**EXERCISE DESCRIPTION:**
Look through the records below for the line holding "fi; unit_active=$(systemctl is-active". Write it out exactly, with each following line through the line holding "at step EXEC';".

(Stored data)
————

Definition application_agent_forensic_command : string := shell
    ("marker_sha() { path=`$1`; if sudo test -f `$path`; then sudo sha256sum "
     +:+ "`$path` 2>/dev/null | cut -d ' ' -f1 || printf unreadable; else printf "
     +:+ "absent; fi; }; active=$(marker_sha '" +:+ REMOTE_STACK_RELEASE
     +:+ "'); staging=$(marker_sha '" +:+ REMOTE_STAGING_STACK_RELEASE
     +:+ "'); previous=$(marker_sha '" +:+ REMOTE_PREVIOUS_STACK_RELEASE
     +:+ "'); agent='" +:+ REMOTE_AGENT
     +:+ "'; if sudo test -f `$agent`; then agent_present=yes; agent_sha256=$(sudo "
     +:+ "sha256sum `$agent` 2>/dev/null | cut -d ' ' -f1 || printf unreadable); "
     +:+ "agent_mode=$(sudo stat -c '%a' `$agent` 2>/dev/null || printf unreadable); "
     +:+ "agent_uid=$(sudo stat -c '%u' `$agent` 2>/dev/null || printf unreadable); "
     +:+ "agent_gid=$(sudo stat -c '%g' `$agent` 2>/dev/null || printf unreadable); "
     +:+ "agent_size=$(sudo stat -c '%s' `$agent` 2>/dev/null || printf unreadable); "
     +:+ "agent_elf_magic=$(sudo od -An -tx1 -N4 `$agent` 2>/dev/null | tr -d ' \n' || "
     +:+ "printf unreadable); agent_elf_machine=$(sudo dd if=`$agent` bs=1 skip=18 "
     +:+ "count=2 status=none 2>/dev/null | od -An -tu2 | tr -d ' ' || printf "
     +:+ "unreadable); else agent_present=no; agent_sha256=absent; agent_mode=absent; "
     +:+ "agent_uid=absent; agent_gid=absent; agent_size=absent; "
     +:+ "agent_elf_magic=absent; agent_elf_machine=absent; fi; if sudo test -x "
     +:+ "`$agent`; then agent_executable=yes; else agent_executable=no; fi; "
     +:+ "host_arch=$(uname -m 2>/dev/null || printf unknown); if command -v findmnt "
     +:+ ">/dev/null 2>&1 && findmnt -no OPTIONS -T `$agent` 2>/dev/null | tr ',' '\n' "
     +:+ "| grep -qx noexec; then agent_mount_noexec=yes; else agent_mount_noexec=no; "
     +:+ "fi; unit_load=$(systemctl show edge-agent.service -p LoadState --value "
     +:+ "2>/dev/null || true); unit_fragment=$(systemctl show edge-agent.service -p "
     +:+ "FragmentPath --value 2>/dev/null || true); unit_exec=$(systemctl show "
     +:+ "edge-agent.service -p ExecStart --value 2>/dev/null || true); if printf '%s' "
     +:+ "`$unit_exec` | grep -Fq '" +:+ REMOTE_AGENT
     +:+ " acceptance-serve'; then unit_exec_expected=yes; else unit_exec_expected=no; "
     +:+ "fi; unit_workdir=$(systemctl show edge-agent.service -p WorkingDirectory "
     +:+ "--value 2>/dev/null || true); if test `$unit_workdir` = '" +:+ REMOTE_ROOT
     +:+ "'; then unit_workdir_expected=yes; else unit_workdir_expected=no; fi; if sudo "
     +:+ "test -f '" +:+ AGENT_DROPIN_PATH
     +:+ "'; then dropin_present=yes; dropin_sha256=$(sudo sha256sum '"
     +:+ AGENT_DROPIN_PATH
     +:+ "' 2>/dev/null | cut -d ' ' -f1 || printf unreadable); else dropin_present=no; "
     +:+ "dropin_sha256=absent; fi; unit_active=$(systemctl is-active "
     +:+ "edge-agent.service 2>/dev/null || true); unit_sub=$(systemctl show "
     +:+ "edge-agent.service -p SubState --value 2>/dev/null || true); "
     +:+ "unit_result=$(systemctl show edge-agent.service -p Result --value 2>/dev/null "
     +:+ "|| true); unit_restarts=$(systemctl show edge-agent.service -p NRestarts "
     +:+ "--value 2>/dev/null || true); unit_main_code=$(systemctl show "
     +:+ "edge-agent.service -p ExecMainCode --value 2>/dev/null || true); "
     +:+ "unit_status=$(systemctl show edge-agent.service -p ExecMainStatus --value "
     +:+ "2>/dev/null || true); journal=$(sudo journalctl -u edge-agent.service -n 40 "
     +:+ "--no-pager -o cat 2>/dev/null || true); journal_class=OTHER; if printf '%s' "
     +:+ "`$journal` | grep -qi 'No such file or directory'; then journal_class=ENOENT; "
     +:+ "elif printf '%s' `$journal` | grep -qi 'Permission denied'; then "
     +:+ "journal_class=EACCES; elif printf '%s' `$journal` | grep -qi 'Exec format "
     +:+ "error'; then journal_class=ENOEXEC; fi; if printf '%s' `$journal` | grep -qi "
     +:+ "'Failed at step EXEC'; then journal_exec_failure=yes; else "
     +:+ "journal_exec_failure=no; fi; unset journal; listener=$(ss -ltnH 'sport = "
     +:+ ":50061' 2>/dev/null | wc -l | tr -d ' ' || true); boot_id=$(cat "
     +:+ "/proc/sys/kernel/random/boot_id 2>/dev/null || true); printf 'active=%s "
     +:+ "staging=%s previous=%s agent_present=%s agent_executable=%s agent_sha256=%s "
     +:+ "agent_mode=%s agent_uid=%s agent_gid=%s agent_size=%s agent_elf_magic=%s "
     +:+ "agent_elf_machine=%s host_arch=%s agent_mount_noexec=%s unit_load=%s "
     +:+ "unit_fragment=%s unit_exec_expected=%s unit_workdir_expected=%s "
     +:+ "dropin_present=%s dropin_sha256=%s unit_active=%s unit_sub=%s unit_result=%s "
     +:+ "unit_restarts=%s unit_main_code=%s unit_status=%s journal_exec_failure=%s "
     +:+ "journal_class=%s listener=%s boot_id=%s' `$active` `$staging` `$previous` "
     +:+ "`$agent_present` `$agent_executable` `$agent_sha256` `$agent_mode` "
     +:+ "`$agent_uid` `$agent_gid` `$agent_size` `$agent_elf_magic` "
     +:+ "`$agent_elf_machine` `$host_arch` `$agent_mount_noexec` `$unit_load` "
     +:+ "`$unit_fragment` `$unit_exec_expected` `$unit_workdir_expected` "
     +:+ "`$dropin_present` `$dropin_sha256` `$unit_active` `$unit_sub` `$unit_result` "
     +:+ "`$unit_restarts` `$unit_main_code` `$unit_status` `$journal_exec_failure` "
     +:+ "`$journal_class` `$listener` `$boot_id`").
Definition install_agent_command (digest candidate : string) : string := shell
    ("set -eu; expected='" +:+ digest +:+ "'; candidate='" +:+ candidate
     +:+ "'; actual=$(sha256sum `$candidate` | cut -d ' ' -f1); test `$actual` = "
     +:+ "`$expected`; sudo install -d -m 0755 " +:+ REMOTE_ROOT
     +:+ "/bin /etc/systemd/system/edge-agent.service.d; if sudo test -f "
     +:+ REMOTE_AGENT +:+ "; then sudo cp -f " +:+ REMOTE_AGENT +:+ " "
     +:+ REMOTE_PREVIOUS_AGENT +:+ "; fi; sudo install -m 0755 `$candidate` "
     +:+ REMOTE_AGENT +:+ ".next; actual=$(sudo sha256sum " +:+ REMOTE_AGENT
     +:+ ".next | cut -d ' ' -f1); test `$actual` = `$expected`; printf '%s\n' "
     +:+ "'[Service]' 'Environment=EDGE_AGENT_ADDR=127.0.0.1:50061' 'EnvironmentFile=' "
     +:+ "| sudo tee " +:+ AGENT_DROPIN_PATH +:+ " >/dev/null; sudo mv -f "
     +:+ REMOTE_AGENT +:+ ".next " +:+ REMOTE_AGENT
     +:+ "; rm -f `$candidate`; sudo systemctl daemon-reload; sudo systemctl enable "
     +:+ "edge-agent.service >/dev/null; sudo systemctl restart edge-agent.service; "
     +:+ "sudo systemctl is-active --quiet edge-agent.service").
Definition private_service_command : string := shell
    ("set -eu; sudo install -d -m 0755 /etc/systemd/system/edge-agent.service.d; "
     +:+ "printf '%s\n' '[Service]' 'Environment=EDGE_AGENT_ADDR=127.0.0.1:50061' "
     +:+ "'EnvironmentFile=' | sudo tee " +:+ AGENT_DROPIN_PATH
     +:+ " >/dev/null; sudo systemctl daemon-reload; sudo systemctl restart "
     +:+ "edge-agent.service; sudo systemctl is-active --quiet edge-agent.service").
Definition rollback_agent_command : string := shell
    ("set -eu; sudo cp -f " +:+ REMOTE_AGENT +:+ " " +:+ REMOTE_AGENT
     +:+ ".rollback; sudo mv -f " +:+ REMOTE_PREVIOUS_AGENT +:+ " " +:+ REMOTE_AGENT
     +:+ "; sudo mv -f " +:+ REMOTE_AGENT +:+ ".rollback " +:+ REMOTE_PREVIOUS_AGENT
     +:+ "; sudo systemctl restart edge-agent.service; sudo systemctl is-active --quiet "
     +:+ "edge-agent.service").
Definition publish_command : string := shell
    ("set -eu; sudo install -d -m 0755 " +:+ REMOTE_ROOT +:+ "; sudo install -m 0644 "
     +:+ REMOTE_CONTROL_RELEASE_STAGING +:+ " " +:+ REMOTE_CONTROL_RELEASE +:+ "; rm -f "
     +:+ REMOTE_CONTROL_RELEASE_STAGING).
Definition file_sha_command (remote_path : string) : string := shell
    ("if sudo test -f " +:+ remote_path +:+ "; then sudo sha256sum " +:+ remote_path
     +:+ " | cut -d ' ' -f1; fi").
Definition read_bytes_command (remote_path : string) : string := shell
    ("if sudo test -f " +:+ remote_path +:+ "; then sudo od -An -v -tx1 " +:+ remote_path
     +:+ " | tr -d ' \n'; fi").
Definition read_dropin_command : string :=
  "sudo cat " +:+ AGENT_DROPIN_PATH +:+ " 2>/dev/null || true".
Definition runtime_present_command : string :=
  "if sudo test -e /opt/vultr-edge-stack/stack/.env.runtime; then printf present; "
  +:+ "else printf absent; fi".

————

**PROBLEM SOLUTION:**
     +:+ "dropin_sha256=absent; fi; unit_active=$(systemctl is-active "
     +:+ "edge-agent.service 2>/dev/null || true); unit_sub=$(systemctl show "
     +:+ "edge-agent.service -p SubState --value 2>/dev/null || true); "
     +:+ "unit_result=$(systemctl show edge-agent.service -p Result --value 2>/dev/null "
     +:+ "|| true); unit_restarts=$(systemctl show edge-agent.service -p NRestarts "
     +:+ "--value 2>/dev/null || true); unit_main_code=$(systemctl show "
     +:+ "edge-agent.service -p ExecMainCode --value 2>/dev/null || true); "
     +:+ "unit_status=$(systemctl show edge-agent.service -p ExecMainStatus --value "
     +:+ "2>/dev/null || true); journal=$(sudo journalctl -u edge-agent.service -n 40 "
     +:+ "--no-pager -o cat 2>/dev/null || true); journal_class=OTHER; if printf '%s' "
     +:+ "`$journal` | grep -qi 'No such file or directory'; then journal_class=ENOENT; "
     +:+ "elif printf '%s' `$journal` | grep -qi 'Permission denied'; then "
     +:+ "journal_class=EACCES; elif printf '%s' `$journal` | grep -qi 'Exec format "
     +:+ "error'; then journal_class=ENOEXEC; fi; if printf '%s' `$journal` | grep -qi "
     +:+ "'Failed at step EXEC'; then journal_exec_failure=yes; else "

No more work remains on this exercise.